Emma Appleby and her daughter, Teagan, were stopped at Southend Airport after flying from Amsterdam. They were carrying £4,500 worth of cannabis oil capsules, which they bought from the Dutch capital after they were refused a legal prescription in the UK.
While the family was released, customs officials seized the medical cannabis as it is illegal to bring the drug into the country without proper authorization.
The cannabis oil that the Border Force confiscated was three months’ worth of medication for Teagan, who has a rare chromosomal disorder. The girl also has Lennox-Gastaut syndrome, which causes as many as 300 seizures a day.
Doctors in the UK refused to give Teagan a prescription for medical cannabis that contains a high concentration of THC, which is the main psychoactive compound in cannabis. Mrs. Appleby believes that a combination of THC and cannabidiol (CBD) will significantly reduce her daughter’s seizures and relieve her symptoms.
Mrs. Appleby said that her daughter had seizures every day and every night. With these multiple seizures, she’s never sure whether her daughter will wake up the following morning.
According to her, medical cannabis is their last resort as they have already tried all treatment options available to them in the UK, including a succession of pharmaceutical drugs and diets. These conventional medications, she explained, have either failed to reduce Teagan’s symptoms or caused severe side effects.
However, while trying to get access to medical cannabis in the UK, she was “passed from pillar to post,” only to be met with a flat “no” each time.
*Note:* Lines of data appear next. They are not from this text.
Lemma ls_writeback_q ins address s :
  is_u32 ins -> is_u32 address -> quiet s -> regs_ok (regs s) ->
  ls_writeback ins (field ins 19 16) address (Z.testbit ins 24) (Z.testbit ins 21) s
  = Ret tt (writeback_state ins address s).
Proof.
  intros Hi Ha Hq Hr. unfold ls_writeback, writeback_state.
  pose proof (field_reg ins 16) as F16. change (16 + 3) with 19 in F16.
  destruct (Z.testbit ins 24); simpl.
  - rewrite (bind_ret _ _ s address s) by done. destruct (Z.testbit ins 21); simpl; [|done].
    eauto with mrun.
  - rewrite (bind_ret _ _ s (u32 (address + ls_offset ins s)) s); [simpl; eauto with mrun|].
    by erewrite bind_ret by by apply addressing_mode_q.
Qed.

Lemma writeback_state_ok ins address s :
  regs_ok (regs s) -> is_u32 address ->
  regs_ok (regs (writeback_state ins address s)) /\
  mem (writeback_state ins address s) = mem s /\
  cycle_count (arm (writeback_state ins address s)) = cycle_count (arm s).
Proof. intros. unfold writeback_state. repeat case_match; split_and!; auto with crange. Qed.

(** The memory's side of a load into [val] and of a store. *)
Definition mem_load (is_half is_byte : bool) (a val : Z) : M memory_data Z :=
  if is_half then
    let! rv := memory_read_half a (first_half val) in ret (set_first_half val rv.2)
  else if is_byte then
    let! rv := memory_read_byte a (first_byte val) in ret (set_first_byte val rv.2)
  else let! rv := memory_read_word a val in ret rv.2.
Definition mem_store (is_half is_byte : bool) (a val : Z) : M memory_data Z :=
  if is_half then memory_write_half a (u16 val)
  else if is_byte then memory_write_byte a (u8 val)
  else memory_write_word a val.

Definition is_half (ins : Z) : bool := Z.testbit ins 7 && Z.testbit ins 4.
Definition is_byte (ins : Z) : bool := Z.testbit ins 22.

Lemma ls_read_q half byte a val v s :
  quiet s -> mem_load half byte a val (mem s) = Ret v (mem s) ->
  ls_read half byte a val s = Ret v s.
Proof.
  intros Hq. unfold mem_load, ls_read.
  destruct half; [|destruct byte]; unfold bind at 1.
  - destruct (memory_read_half _ _ _) as [rv m2| | |] eqn:E; try done. intros [= <- ->].
    mstep. done.
  - destruct (memory_read_byte _ _ _) as [rv m2| | |] eqn:E; try done. intros [= <- ->].
    mstep. done.
  - destruct (memory_read_word _ _ _) as [rv m2| | |] eqn:E; try done. intros [= <- ->].
    mstep. done.
Qed.

Lemma ls_write_q half byte a val r mem' s :
  quiet s -> mem_store half byte a val (mem s) = Ret r mem' ->
  ls_write half byte a val s = Ret r (set_mem mem' s).
Proof.
  intros Hq E. unfold mem_store, ls_write in *.
  destruct half; [|destruct byte]; eauto 12 with mrun.
Qed.

(** The machine once [val] is allocated. *)
Definition alloc (s : machine) : machine := set_indet (S (n_indet s)) s.
Definition val0 (s : machine) : Z := u32 (indet (n_indet s)).

Lemma uninit32_q s : uninit32 s = Ret (val0 s) (alloc s).
Proof. reflexivity. Qed.

(** What a single transfer of the value [v] prints. *)
Definition ls_text (ins v : Z) (offset address : Z) : list string :=
  ([if Z.testbit ins 20 then "LDR" else "STR";
    " r" +:+ fmt_d (field ins 15 12) +:+ ", [r" +:+ fmt_d (field ins 19 16) +:+ ", #" +:+ fmt_d offset +:+ "]"] ++
   (if Z.testbit ins 21 then ["!"] else []) ++
   [if Z.testbit ins 20
    then " r" +:+ fmt_d (field ins 15 12) +:+ " <- #" +:+ fmt_d v +:+ " @:" +:+ fmt_u address +:+ ")" +:+ newline
    else " #" +:+ fmt_d v +:+ " -> @:" +:+ fmt_u address +:+ ")" +:+ newline])%list.

Lemma ls_print_q ins v a s :
  is_u32 ins -> quiet s -> regs_ok (regs s) ->
  ls_print ins (field ins 15 12) (field ins 19 16) v a (Z.testbit ins 20) (Z.testbit ins 21) s
  = Ret tt (say (ls_text ins v (ls_offset ins s) a) s).
Proof.
  intros Hi Hq Hr. unfold ls_print, ls_text. rewrite (bind_ret _ _ _ _ _ (printf_q _ _)).
  rewrite (bind_ret _ _ _ _ _ (addressing_mode_q ins (say _ s) Hi Hq Hr)).
  rewrite (bind_ret _ _ _ _ _ (printf_q _ _)).
  match goal with |- bind _ _ ?s1 = _ =>
    rewrite (bind_ret _ _ _ tt (say (if Z.testbit ins 21 then ["!"] else []) s1)) end; cycle 1.
  { destruct (Z.testbit ins 21); [apply printf_q|by rewrite say_nil]. }
  rewrite printf_q, !say_say. change (ls_offset ins (say _ s)) with (ls_offset ins s).
  rewrite <- ?app_assoc. by destruct (Z.testbit ins 20).
Qed.

Definition loaded_state (ins v : Z) (s : machine) : machine :=
  if ls_user ins then upd_usr_reg (field ins 15 12) (loaded_value ins v) s
  else upd_reg (field ins 15 12) (loaded_value ins v) s.

(** Of a load; the offset is read again after the destination is written. *)
Definition load_text (ins v : Z) (s : machine) : list string :=
  ls_text ins (loaded_value ins v) (ls_offset ins (loaded_state ins v s)) (ls_address ins s).
Definition store_text (ins : Z) (s : machine) : list string :=
  ls_text ins (stored_value ins s) (ls_offset ins s) (ls_address ins s).

Lemma writeback_say ins a l s : writeback_state ins a (say l s) = say l (writeback_state ins a s).
Proof. unfold writeback_state. by repeat case_match. Qed.

(** The decoding of the instruction. *)
Lemma load_store_fields ins s :
  is_u32 ins -> quiet s -> regs_ok (regs s) ->
  arm_load_store ins s =
  (let! vr :=
    (if Z.testbit ins 20 then
       let! val := ls_read (is_half ins) (is_byte ins) (ls_address ins s) (val0 s) in
       let val := loaded_value ins val in
       (if ls_user ins then at_line ls_file 86 (arm_write_usr_register (field ins 15 12) val)
        else at_line ls_file 86 (arm_write_register (field ins 15 12) val)) ;;;
       ret (val, 0)
     else
       let! res := ls_write (is_half ins) (is_byte ins) (ls_address ins s) (stored_value ins s) in
       ret (stored_value ins s, res)) in
  ls_print ins (field ins 15 12) (field ins 19 16) vr.1 (ls_address ins s) (Z.testbit ins 20) (Z.testbit ins 21) ;;;
  ls_writeback ins (field ins 19 16) (ls_address ins s) (Z.testbit ins 24) (Z.testbit ins 21) ;;;
  ret vr.2) (alloc s).
Proof.
  intros Hi Hq Hr. unfold arm_load_store.
  pose proof (field_reg ins 16) as F16. pose proof (field_reg ins 12) as F12.
  change (16 + 3) with 19 in F16. change (12 + 3) with 15 in F12.
  rewrite !get_bits_field, !get_bit_testbit, !nz_b2z by (done || lia).
  rewrite !u8_small by (unfold is_u8; lia). cbv zeta.
  rewrite (bind_ret _ _ _ _ _ (uninit32_q s)).
  assert (Hq1 : quiet (alloc s)) by done. assert (Hr1 : regs_ok (regs (alloc s))) by done.
  mstep. change (rval (alloc s)) with (rval s).
  rewrite (bind_ret _ _ _ (ls_address ins s) (alloc s)); cycle 1.
  { unfold ls_address. destruct (Z.testbit ins 24); [|done].
    by erewrite bind_ret by by apply addressing_mode_q. }
  fold (is_half ins) (is_byte ins) (ls_user ins).
  unfold bind at 1 6. destruct (Z.testbit ins 20); [done|].
  rewrite (bind_ret _ _ _ (stored_value ins s) (alloc s)); [done|].
  change (stored_value ins s) with (stored_value ins (alloc s)).
  unfold stored_value. destruct (ls_user ins); eauto with mrun.
Qed.

Lemma load_q ins v s :
  is_u32 ins -> quiet s -> regs_ok (regs s) -> is_u32 v -> Z.testbit ins 20 = true ->
  mem_load (is_half ins) (is_byte ins) (ls_address ins s) (val0 s) (mem s) = Ret v (mem s) ->
  arm_load_store ins s = Ret 0 (say (load_text ins v (alloc s)) (load_state ins v (alloc s))).
Proof.
  intros Hi Hq Hr Hv HL E. rewrite load_store_fields by done. rewrite HL at 1.
  pose proof (field_reg ins 12) as F12. change (12 + 3) with 15 in F12.
  assert (Hq1 : quiet (alloc s)) by done. assert (Hr1 : regs_ok (regs (alloc s))) by done.
  assert (Hv' : is_u32 (loaded_value ins v)) by (unfold loaded_value; case_match; auto with crange).
  set (s2 := if ls_user ins then upd_usr_reg (field ins 15 12) (loaded_value ins v) (alloc s)
             else upd_reg (field ins 15 12) (loaded_value ins v) (alloc s)).
  assert (Hq2 : quiet s2) by (subst s2; by destruct (ls_user ins)).
  assert (Hr2 : regs_ok (regs s2)) by (subst s2; destruct (ls_user ins); auto with crange).
  rewrite (bind_ret _ _ _ (loaded_value ins v, 0) s2); cycle 1.
  { rewrite (bind_ret _ _ _ v (alloc s)) by by apply ls_read_q. cbv zeta.
    rewrite (bind_ret _ _ _ tt s2); [done|].
    subst s2. destruct (ls_user ins); eauto with mrun. }
  cbn [fst snd]. rewrite (bind_ret _ _ _ _ _ (ls_print_q ins _ _ s2 Hi Hq2 Hr2)).
  pose proof (ls_address_range ins s Hr) as Ha.
  rewrite (bind_ret _ _ _ _ _ (ls_writeback_q ins _ (say _ s2) Hi Ha Hq2 Hr2)).
  by rewrite writeback_say.
Qed.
Her request for an import license on compassionate grounds was also refused. As a result, she secured a prescription in Rotterdam.
And with the money she raised from crowdfunding, Mrs. Appleby was able to purchase three months’ supply of medical cannabis at a pharmacy in The Hague.
Yes, it sounds like the case of Billy Caldwell all over again. Both scenarios involve a parent illegally bringing home medical cannabis to save their child and airport authorities confiscating the medication.
The only difference is that Billy’s story ended well, with authorities returning the 13-year-old’s medicine after he was hospitalized a few days later.
Emma Appleby, Lee Moore, and their 9-year-old daughter, Teagan, after their medical cannabis was confiscated. Photo by STEFAN ROUSSEAU. Photo credit.
Billy’s case was one of the reasons why the UK government was pressured to do a review of its cannabis policies. This review resulted in the Home Office making it legal for specialist doctors in the country to prescribe medical cannabis to qualified patients.
However, despite this change in the law last November, specialists still do not willingly hand out prescriptions. This is because the liability falls on them in case things go wrong.
Mrs. Appleby said that she was “devastated” about what happened. But she vowed that she will fight to get her daughter’s medication back.